I might change my mind in the next year or two. At the moment DH is content with me telling him to wait until we have a bigger home but there willcome a day when we will need to face up to our differences.
I hate the idea of risking our stability and present comfortable family happiness to add an extra unknown quantity into the mix. I also hate the idea that I am denying my husband and children this chance.
I feel for you both and hope that you will come to some kind of decision that you can both live with. These kind of life decisions are so hard aren?t they?

expatinscotland · 24/10/2005 15:57

I think it's a totally different ball of wax for someone who doesn't want any kids at all to someone who doesn't want 3 or more of them.

My husband and I are both in agreement that 2 is what's for us. My husband has an older brother. Then they had his sister. Their family life was NEVER the same, and DH and his brother really suffered for it.
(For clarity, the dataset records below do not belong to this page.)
(** * Federal Register agent: synchronisation pipeline and retrieval layer

    A shallow embedding of
      - [pipeline/federal_register.py] (class [FederalRegisterPipeline]:
        [fetch_documents], [fetch_full_document], [_compute_content_hash],
        [process_documents], [create_indexes]),
      - [agent/federal_agent.py] (class [FederalAgent]: [_query_mysql],
        [chat], [run], [_format_record], [_topic_from_title],
        [_parse_agencies]),
      - [agent/database_helpers.py] ([_tokenize], [get_top_keywords]) and
      - [agent/router_agent.py] ([RouterAgent.handle]),
    followed by the properties of the design document that are stated about
    them (Part II) and by further properties of the code (Part III).

    Conventions.
    - A Python [str] is a Rocq [string] holding its UTF-8 bytes.  ASCII
      characters are single bytes; the functions below that look at
      characters ([lower], [strip], the token regular expression, JSON
      escaping) only act on ASCII bytes, all other bytes pass through.
      They are Python's functions on ASCII text; a property that rests on
      them for the reply to a message is stated for ASCII text
      ([ascii_text], [ascii_meta]).
    - [LIKE] compares under the collation of the tables,
      [utf8mb4_unicode_ci]; the embedding ignores the case of ASCII letters
      and compares every other byte exactly, which is the collation on
      printable ASCII text ([collation_text]).
    - [encode('utf-8')] raises on a lone surrogate; the digest is embedded
      for the documents whose strings can be encoded ([encodable]).
    - A JSON value (what [resp.json()] returns) is a [json]; a Python [dict]
      is an association list in insertion order whose keys are distinct.
    - The network, the disk and the completion order of the worker pool are
      the environment: they are arguments of the functions that use them. *)

From Stdlib Require Import ZArith QArith Ascii String List Lia Bool.
From stdpp Require Import base list strings sorting gmap.

Local Open Scope string_scope.
Local Open Scope list_scope.

(* ===================================================================== *)
(** * Part I: definitions                                                 *)
(* ===================================================================== *)

(** ** Python string primitives *)

Module PyStr.

Definition byte_of (c : ascii) : Z := Z.of_N (N_of_ascii c).

Definition is_upper (c : ascii) : bool :=
  (65 <=? byte_of c)%Z && (byte_of c <=? 90)%Z.

Definition is_lower (c : ascii) : bool :=
  (97 <=? byte_of c)%Z && (byte_of c <=? 122)%Z.

Definition is_digit (c : ascii) : bool :=
  (48 <=? byte_of c)%Z && (byte_of c <=? 57)%Z.

(** [str.lower] on one character. *)
Definition lower_char (c : ascii) : ascii :=
  if is_upper c then ascii_of_N (N_of_ascii c + 32) else c.

(** [s.lower()] *)
Fixpoint lower (s : string) : string :=
  match s with
  | EmptyString => EmptyString
  | String c r => String (lower_char c) (lower r)
  end.
Lemma copy_compares_equal_witness :
  match exec 0 id (fun _ => true) (NewCopy 1%nat 0%nat)
          (mkState {[ 0%nat := mkVec (Some 0%nat) 2 2 ]} {[ 0%nat := [1; 2] ]}
           : state Z) with
  | Ok _ s' => op_eq Z.eqb 1%nat 0%nat s' = Ok true s'
  | _ => False
  end.
Proof.
  set (s := mkState {[ 0%nat := mkVec (Some 0%nat) 2 2 ]} {[ 0%nat := [1; 2] ]}
            : state Z).
  assert (Hr : reachable 0 id (fun _ => true) s)
    by reach_by_run [NewInit 0%nat [1; 2]].
  assert (Ho : objs s !! 0%nat = Some (mkVec (Some 0%nat) 2 2))
    by (vm_compute; reflexivity).
  assert (Hx : objs s !! 1%nat = None) by (vm_compute; reflexivity).
  pose proof (copy_compares_equal 0 id (fun _ => true) Z.eqb Z.ltb s 1%nat 0%nat _
                (reachable_wf_state 0 id _ s Hr) Ho Hx Z.eqb_refl Z.ltb_irrefl)
    as H.
  destruct (exec 0 id (fun _ => true) (NewCopy 1%nat 0%nat) s) as [u s' | e s' | f]
    eqn:Hex.
  - exact (proj1 H).
  - vm_compute in Hex. discriminate.
  - exact H.
Defined.
Lemma common_spec_Raise_TypeError (s1 s2 : nest TensorSpec) e :
  common_spec s1 s2 = Raise e → e = TypeError "Incompatible dataset elements".
Proof.
  revert s2 e. induction s1 as [t1|d1 IH] using nest_ind'; intros s2 e.
  - destruct s2 as [t2|d2]; simpl; [case_decide; [done|]|]; by intros [= <-].
  - destruct s2 as [t2|d2]; simpl; [by intros [= <-]|].
    case_decide; [|by intros [= <-]].
    destruct (comprehension _) as [d|e'] eqn:E; [done|]. intros [= ->].
    apply comprehension_Raise in E as [k Hk].
    rewrite map_lookup_zip_with in Hk.
    destruct (d1 !! k) as [v1|] eqn:H1; [|done].
    destruct (d2 !! k) as [v2|] eqn:H2; [|done].
    simpl in Hk. injection Hk as Hk. by eapply IH.
Qed.

(** What tracing the two mapped functions raises: the exception of the
    relabelling, or else that of the filter. *)
Lemma format_in_ds_trace_Raise (in_spec out_spec : Features TensorSpec) e :
  format_in_ds out_spec TensorSpec _ in_spec = Raise e →
  _set_label_to_one in_spec = Raise e ∨
  _keep_common_fields (Dict in_spec) (Dict out_spec) = Raise e.
Proof.
  unfold format_in_ds.
  destruct (_set_label_to_one in_spec) as [s'|e'] eqn:E;
    [|intros [= ->]; by left].
  apply set_label_to_one_OK in E as (l & Hl & Hd & ->). simpl.
  rewrite (insert_id _ _ _ Hl). by right.
Qed.

Lemma format_out_ds_trace_Raise (in_spec out_spec : Features TensorSpec) e :
  format_out_ds in_spec TensorSpec _ out_spec = Raise e →
  _set_label_to_zero out_spec = Raise e ∨
  _keep_common_fields (Dict out_spec) (Dict in_spec) = Raise e.
Proof.
  unfold format_out_ds.
  destruct (_set_label_to_zero out_spec) as [s'|e'] eqn:E;
    [|intros [= ->]; by left].
  apply set_label_to_zero_OK in E as (l & Hl & ->). simpl.
  rewrite (insert_id _ _ _ Hl). by right.
Qed.

(** X6: every exception of a composition, with its cause: a [KeyError] for a
    source without [label]; a [TypeError] of [tf.ones_like] or
    [tf.zeros_like] for a [label] that is a mapping; a [TypeError] of
    [tf.ones_like] for an in-distribution [label] that is a string tensor;
    an [AttributeError] for a field that is a mapping on one side and a
    tensor on the other; an [InvalidArgumentError] of [Dataset.map] when no
    tensor of the in-distribution source has its path in the other spec;
    and a [TypeError] of [Dataset.concatenate] for a field whose tensors
    have different dtypes on the two sides. *)
Theorem concatenate_raises in_ds out_ds e :
  _concatenate in_ds out_ds = Raise e →
  (e = KeyError "label" ∧
     (element_spec in_ds !! "label" = None ∨
      element_spec out_ds !! "label" = None)) ∨
  (e = TypeError "Failed to convert elements to Tensor" ∧
     ((∃ d, element_spec in_ds !! "label" = Some (Dict d)) ∨
      (∃ d, element_spec out_ds !! "label" = Some (Dict d)))) ∨
  (e = TypeError "Expected string, got int" ∧
     ∃ l, element_spec in_ds !! "label" = Some (Leaf l) ∧
          spec_dtype l = tf_string) ∨
  (e = AttributeError "keys" ∧
     ∃ p v w, at_path p (Dict (element_spec in_ds)) = Some v ∧
              at_path p (Dict (element_spec out_ds)) = Some w ∧
              isinstance_dict v ≠ isinstance_dict w) ∨
  (e = InvalidArgumentError
         "Length for attr output_types of 0 must be at least minimum 1" ∧
     ∀ p t, at_path p (Dict (element_spec in_ds)) = Some (Leaf t) →
            at_path p (Dict (element_spec out_ds)) = None) ∨
  (e = TypeError "Incompatible dataset elements" ∧
     ∃ p a b, at_path p (Dict (element_spec in_ds)) = Some (Leaf a) ∧
              at_path p (Dict (element_spec out_ds)) = Some (Leaf b) ∧
              spec_dtype a ≠ spec_dtype b).
Proof.
  set (A := element_spec in_ds). set (B := element_spec out_ds).
  intros [Ha|(sa & Ha & [[Hsa ->]|[Hsa Hrest]])]%concatenate_Raise;
    fold A B in Ha.
  - apply format_in_ds_trace_Raise in Ha as [Ha|Ha].
    + apply set_label_to_one_Raise in Ha.
      destruct (A !! "label") as [[l|d]|] eqn:Hl.
      * destruct Ha as [Hd ->]. right; right; left. eauto.
      * subst e. right; left. eauto.
      * subst e. left. eauto.
    + pose proof (keep_Raise _ _ _ Ha) as ->.
      destruct (proj1 (keep_fails_iff (Dict A) (Dict B)))
        as (p & d & u & Hd & Hu); [eauto|].
      right; right; right; left. split; [done|].
      by exists p, (Dict d), (Leaf u).
  - apply format_in_ds_trace in Ha as [_ Ha].
    right; right; right; right; left. split; [done|]. intros p t Hp.
    destruct (at_path p (Dict B)) as [w|] eqn:Hw; [|done].
    destruct (flatten_not_nil sa p t); [|done].
    apply (proj2 (keep_content _ _ _ Ha p)). split; [done|]. by rewrite Hw.
  - fold A B in Hrest.
    destruct Hrest as [Hb|(sb & Hb & [[Hsb ->]|[Hsb Hc]])].
    + apply format_out_ds_trace_Raise in Hb as [Hb|Hb].
      * apply set_label_to_zero_Raise in Hb.
        destruct (B !! "label") as [[l|d]|] eqn:Hl; [done|..].
        -- subst e. right; left. eauto.
        -- subst e. left. eauto.
      * pose proof (keep_Raise _ _ _ Hb) as ->.
        destruct (proj1 (keep_fails_iff (Dict B) (Dict A)))
          as (p & d & u & Hd & Hu); [eauto|].
        right; right; right; left. split; [done|].
        by exists p, (Leaf u), (Dict d).
    + apply format_in_ds_trace in Ha as [(li & Hli & _) Ha].
      apply format_out_ds_trace in Hb as [(lo & Hlo) Hb].
      destruct (flatten_not_nil sb ["label"] lo); [|done].
      apply (proj2 (keep_content _ _ _ Hb ["label"])). simpl.
      by rewrite Hli, Hlo.
    + right; right; right; right; right.
      split; [by eapply common_spec_Raise_TypeError|].
      apply format_in_ds_trace in Ha as [_ Ha].
      apply format_out_ds_trace in Hb as [_ Hb].
      destruct (common_spec_Raise sa sb e Hc) as (p & a & b & Hpa & Hpb & Hne);
        [by eapply keep_both|].
      exists p, a, b.
      destruct (proj1 (proj2 (keep_content _ _ _ Ha p) a) Hpa) as [? _].
      destruct (proj1 (proj2 (keep_content _ _ _ Hb p) b) Hpb) as [? _].
      done.
Qed.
I only had one sister, we got along brilliantly, and are still very close.

So for both DH and I, it's a straightfoward decision. We also have some career goals that we are working towards meeting. I'm 35 next year, and whilst some people do well being pregnant at this age and older, I can honestly say for me it's been tough going and I'll be pleased when it's finished and our family is complete.

Whilst I wouldn't want someone to take the choice of how many kids I wanted away from me, nor would I take that from anyone else. That's just as unfair as it is to him/her as it is to you.

Marriage and partnership means compromise. On both parts.

If there's a disagreement over how many to have, it's something that's probably best worked out w/a counsellor.